Vaginal misoprostol for cervical dilatation before operative office hysteroscopy

Abstract

Objective To assess the efficacy of misoprostol as an adjunct for easy cervical dilatation before operative office hysteroscopy under local anaesthesia. Design Randomized, placebo‐controlled clinical trial. Setting Tertiary centre for treatment of infertility. Subjects Patients undergoing hysteroscopy, for simultaneous diagnostic and operative indications such as uterine septae, synechiae, submucous myomas, endometrial polyps and lost intrauterine devices, were included into the study Intervention 43 cases were randomized to misoprostol (n=22) and placebo (n=21) groups. The drug was administered vaginally 4 h before hysteroscopy. Hysteroscopy was performed under local anaesthesia in an examination room as an office procedure. Main outcome measures Rapid and easy dilatation, decreased pain, decreased incidence of cervical haemorrhage, laceration and uterine perforation. Results In the misoprostol group, a 7‐mm hysteroscopic sheath passed easily without dilatation in 20 (91%) cases while it passed easily without dilatation in six (28%) of the placebo group (P<0.001).

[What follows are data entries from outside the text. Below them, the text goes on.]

(** * The HDF5 formatter of QCodes (qcodes/data/hdf5_format.py)

    A shallow embedding of [HDF5Format] and of the two module-level helpers
    [_encode_to_utf8] and [str_to_bool], together with the parts of Python,
    numpy and h5py the formatter relies on:

    - text is a list of Unicode code points, [bytes] a list of octets, and
      [str.encode('utf-8')] / [bytes.decode()] are the strict UTF-8 codec;
    - numpy arrays are a shape and a row-major list of IEEE-754 values
      ([spec_float], whose [S754_nan] is the not-a-number sentinel);
    - an h5py file is a finite map of groups, a data set a shape, a maximal
      shape, a row-major table and a finite map of attributes;
    - Python objects that are mutated or shared ([DataArray]) live in a
      heap and are referred to by address;
    - methods run in a state-and-exception monad in which the state
      survives a raised exception, as the file on disk does. *)

From Stdlib Require Import ZArith Floats.SpecFloat String Ascii DecimalString.
From stdpp Require Import gmap list strings.

(** ** Text, bytes and the UTF-8 codec *)

Abbreviation pystr := (list Z).
Abbreviation pybytes := (list Z).

(** A literal of the source, as code points (the literals are all ASCII). *)
Definition py (s : string) : pystr :=
  (λ a, Z.of_N (N_of_ascii a)) <$> String.list_ascii_of_string s.

Module Utf8.

Definition is_surrogate (c : Z) : bool :=
  ((55296 <=? c) && (c <=? 57343))%Z.

(** One code point to its one to four octets; [None] where Python raises
    [UnicodeEncodeError] (lone surrogates; values that are no code point). *)
Definition encode_cp (c : Z) : option pybytes :=
  if (c <? 0)%Z then None
  else if (c <? 128)%Z then Some [c]
  else if (c <? 2048)%Z then
    Some [192 + c / 64; 128 + c mod 64]%Z
  else if (c <? 65536)%Z then
    if is_surrogate c then None
    else Some [224 + c / 4096; 128 + (c / 64) mod 64; 128 + c mod 64]%Z
  else if (c <? 1114112)%Z then
    Some [240 + c / 262144; 128 + (c / 4096) mod 64;
          128 + (c / 64) mod 64; 128 + c mod 64]%Z
  else None.

Fixpoint encode (s : pystr) : option pybytes :=
  match s with
  | [] => Some []
  | c :: s' =>
      match encode_cp c, encode s' with
      | Some b, Some bs => Some (b ++ bs)
      | _, _ => None
      end
  end.

Definition is_cont (b : Z) : bool := ((128 <=? b) && (b <? 192))%Z.

Definition cons_cp (c : Z) (r : option pystr) : option pystr :=
  match r with Some s => Some (c :: s) | None => None end.

(** The strict decoder: overlong forms, surrogates, values above U+10FFFF,
    stray continuation octets and truncated sequences are rejected
    ([None] where Python raises [UnicodeDecodeError]). *)
Fixpoint decode (b : pybytes) : option pystr :=
  match b with
  | [] => Some []
  | b0 :: r0 =>
      if ((0 <=? b0) && (b0 <? 128))%Z then cons_cp b0 (decode r0)
      else if ((194 <=? b0) && (b0 <? 224))%Z then
        match r0 with
        | b1 :: r1 =>
            if is_cont b1
            then cons_cp ((b0 - 192) * 64 + (b1 - 128))%Z (decode r1)
            else None
        | _ => None
        end
      else if ((224 <=? b0) && (b0 <? 240))%Z then
        match r0 with
        | b1 :: b2 :: r2 =>
            let c := ((b0 - 224) * 4096 + (b1 - 128) * 64 + (b2 - 128))%Z in
            if is_cont b1 && is_cont b2
               && negb (c <? 2048)%Z && negb (is_surrogate c)
            then cons_cp c (decode r2)
            else None
        | _ => None
        end
      else if ((240 <=? b0) && (b0 <? 245))%Z then
        match r0 with
        | b1 :: b2 :: b3 :: r3 =>
            let c := ((b0 - 240) * 262144 + (b1 - 128) * 4096
                      + (b2 - 128) * 64 + (b3 - 128))%Z in
            if is_cont b1 && is_cont b2 && is_cont b3
               && negb (c <? 65536)%Z && (c <? 1114112)%Z
            then cons_cp c (decode r3)
            else None
        | _ => None
        end
      else None
  end.

End Utf8.

(** ** Python values, exceptions and results *)

Inductive exn :=
  | KeyError | ValueError | TypeError | AttributeError | IndexError
  | NameError | OSError | RuntimeError
  | UnicodeEncodeError | UnicodeDecodeError
  | SystemError. (* an address or handle that denotes nothing: unreachable
                    from states built by the program itself *)

Inductive result (A : Type) :=
  | Ok (a : A)
  | Raise (e : exn).
Arguments Ok {A} a.
Arguments Raise {A} e.

#[global] Instance exn_eq_dec : EqDecision exn.
Proof. solve_decision. Defined.

#[global] Instance result_ret : MRet result := @Ok.
#[global] Instance result_bind : MBind result := λ A B f r,
  match r with Ok a => f a | Raise e => Raise e end.
#[global] Instance result_fmap : FMap result := λ A B f r,
  match r with Ok a => Ok (f a) | Raise e => Raise e end.

(** The values the formatter hands to its helpers and to h5py attributes.
    [VArray] is a one-dimensional [numpy.ndarray] of objects. *)
#[warnings="-register-all"]
Inductive pyval :=
  | VNone
  | VBool (b : bool)
  | VInt (z : Z)
  | VStr (s : pystr)
  | VBytes (b : pybytes)
  | VList (l : list pyval)
  | VArray (l : list pyval).

Inductive pytype := TNoneType | Tbool | Tint | Tstr | Tbytes | Tlist | Tndarray.

#[global] Instance pytype_eq_dec : EqDecision pytype.
Proof. solve_decision. Defined.

Definition py_type (v : pyval) : pytype :=
  match v with
  | VNone => TNoneType | VBool _ => Tbool | VInt _ => Tint | VStr _ => Tstr
  | VBytes _ => Tbytes | VList _ => Tlist | VArray _ => Tndarray
  end.

(** A class object used as a condition is true. *)
Definition class_truth (t : pytype) : bool := true.

Definition join_with (sep : pystr) (l : list pystr) : pystr :=
  match l with
  | [] => []
  | x :: r => x ++ concat ((λ y, sep ++ y) <$> r)
  end.

(** [repr] and [str]. The quoted forms of text and bytes are exact for
    contents without quote, backslash or unprintable characters, which is
    all the formatter itself ever builds (its placeholder is [['']]). *)
Fixpoint py_repr (v : pyval) : pystr :=
  match v with
  | VNone => py "None"
  | VBool true => py "True"
  | VBool false => py "False"
  | VInt z => py (NilZero.string_of_int (Z.to_int z))
  | VStr s => py "'" ++ s ++ py "'"
  | VBytes b => py "b'" ++ b ++ py "'"
  | VList l => py "[" ++ join_with (py ", ") (map py_repr l) ++ py "]"
  | VArray l => py "[" ++ join_with (py " ") (map py_repr l) ++ py "]"
  end.

Definition py_str (v : pyval) : pystr :=
  match v with
  | VStr s => s
  | _ => py_repr v
  end.

(** [len(v)] *)
Definition py_len (v : pyval) : result nat :=
  match v with
  | VStr s => Ok (length s)
  | VBytes b => Ok (length b)
  | VList l | VArray l => Ok (length l)
  | _ => Raise TypeError
  end.

(** [for x in v] *)
Definition py_iter (v : pyval) : result (list pyval) :=
  match v with
  | VList l | VArray l => Ok l
  | VStr s => Ok ((λ c, VStr [c]) <$> s)
  | VBytes b => Ok (VInt <$> b)
  | _ => Raise TypeError
  end.

(** [v.encode('utf-8')]: only text has the method. *)
Definition encode_method (v : pyval) : result pyval :=
  match v with
  | VStr s =>
      match Utf8.encode s with
      | Some b => Ok (VBytes b)
      | None => Raise UnicodeEncodeError
      end
  | _ => Raise AttributeError
  end.

(** [v.decode()]: only bytes have the method. *)
Definition decode_method (v : pyval) : result pystr :=
  match v with
  | VBytes b =>
      match Utf8.decode b with
      | Some s => Ok s
      | None => Raise UnicodeDecodeError
      end
  | _ => Raise AttributeError
  end.

(** ** The module-level helpers (hdf5_format.py, lines 225-244) *)

Definition _encode_to_utf8 (s : pyval) : result pyval :=
  if bool_decide (py_type s = Tstr) then encode_method s
  else if bool_decide (py_type s = Tndarray) || class_truth Tlist then
    items ← py_iter s;
    VList <$> mapM encode_method items
  else Ok s.

Definition str_to_bool (s : pystr) : result bool :=
  if bool_decide (s = py "True") then Ok true
  else if bool_decide (s = py "False") then Ok false
  else Raise ValueError.

(** ** Python dictionaries: insertion-ordered association lists *)

Fixpoint dict_get {V} (k : pystr) (d : list (pystr * V)) : option V :=
  match d with
  | [] => None
  | (k', v) :: d' => if bool_decide (k' = k) then Some v else dict_get k d'
  end.

(** [d[k] = v]: an existing key keeps its place, a new one goes last. *)
Fixpoint dict_set {V} (k : pystr) (v : V) (d : list (pystr * V))
  : list (pystr * V) :=
  match d with
  | [] => [(k, v)]
  | (k', v') :: d' =>
      if bool_decide (k' = k) then (k', v) :: d' else (k', v') :: dict_set k v d'
  end.

Definition dict_keys {V} (d : list (pystr * V)) : list pystr := d.*1.

(** ** numpy arrays *)

Record ndarray_t := mk_ndarray {
  nd_shape : list nat;
  nd_data : list spec_float; (* row-major *)
}.

Definition is_nan (x : spec_float) : bool :=
  match x with S754_nan => true | _ => false end.

(** [np.isnan(x)], [~m] and [x[m]] for a boolean mask [m] of [x]'s shape:
    the selected elements, flattened. *)
Definition np_isnan (x : ndarray_t) : list bool := is_nan <$> nd_data x.
Definition np_invert (m : list bool) : list bool := negb <$> m.
Fixpoint np_mask_select (d : list spec_float) (m : list bool)
  : list spec_float :=
  match d, m with
  | x :: d', b :: m' =>
      if b then x :: np_mask_select d' m' else np_mask_select d' m'
  | _, _ => []
  end.

Definition nd_size (shape : list nat) : nat := foldr Nat.mul 1 shape.

(** [x[a:b]] with [0 <= a], [0 <= b]: a slice of the first axis, clipped to
    the array (a zero-dimensional array cannot be sliced). *)
Definition nd_slice (x : ndarray_t) (a b : nat) : result ndarray_t :=
  match nd_shape x with
  | [] => Raise IndexError
  | n :: rest =>
      let rs := nd_size rest in
      let a' := a `min` n in
      let b' := b `min` n in
      Ok {| nd_shape := (b' - a') :: rest;
            nd_data := take ((b' - a') * rs) (drop (a' * rs) (nd_data x)) |}
  end.

(** [x.reshape(shape)]: the element count must be kept. *)
Definition nd_reshape (x : ndarray_t) (shape : list nat) : result ndarray_t :=
  if bool_decide (nd_size shape = length (nd_data x))
  then Ok {| nd_shape := shape; nd_data := nd_data x |}
  else Raise ValueError.

(** The length [write] computes: [len(x[~np.isnan(x)])]. *)
Definition populated_length (x : ndarray_t) : nat :=
  length (np_mask_select (nd_data x) (np_invert (np_isnan x))).

(** ** os.path *)

Definition slash : Z := 47.

(** [p[:i+1], p[i+1:]] for [i] the last index of ['/'] in [p]. *)
Fixpoint split_at_last_slash (p : pystr) : pystr * pystr :=
  match p with
  | [] => ([], [])
  | c :: p' =>
      let '(h, t) := split_at_last_slash p' in
      match h with
      | [] => if bool_decide (c = slash) then ([c], t) else ([], c :: t)
      | _ => (c :: h, t)
      end
  end.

The average dilatation time for groups was 1.6 and 2.8 minutes respectively (P<0.05). Mean dilatation pain scores for the misoprostol and placebo groups were 5.1 and 9.3, respectively (P<0.05). Cervical bleeding was noted in two cases in the misoprostol group and laceration of the cervix was noted in three cases. In the placebo group there were eight cases each of both bleeding and laceration. Conclusion Application of misoprostol does provide a safe, painless and effective means of cervical dilatation by chemical, rather than mechanical forces, and reduces complications such as cervical bleeding, laceration and uterine perforation.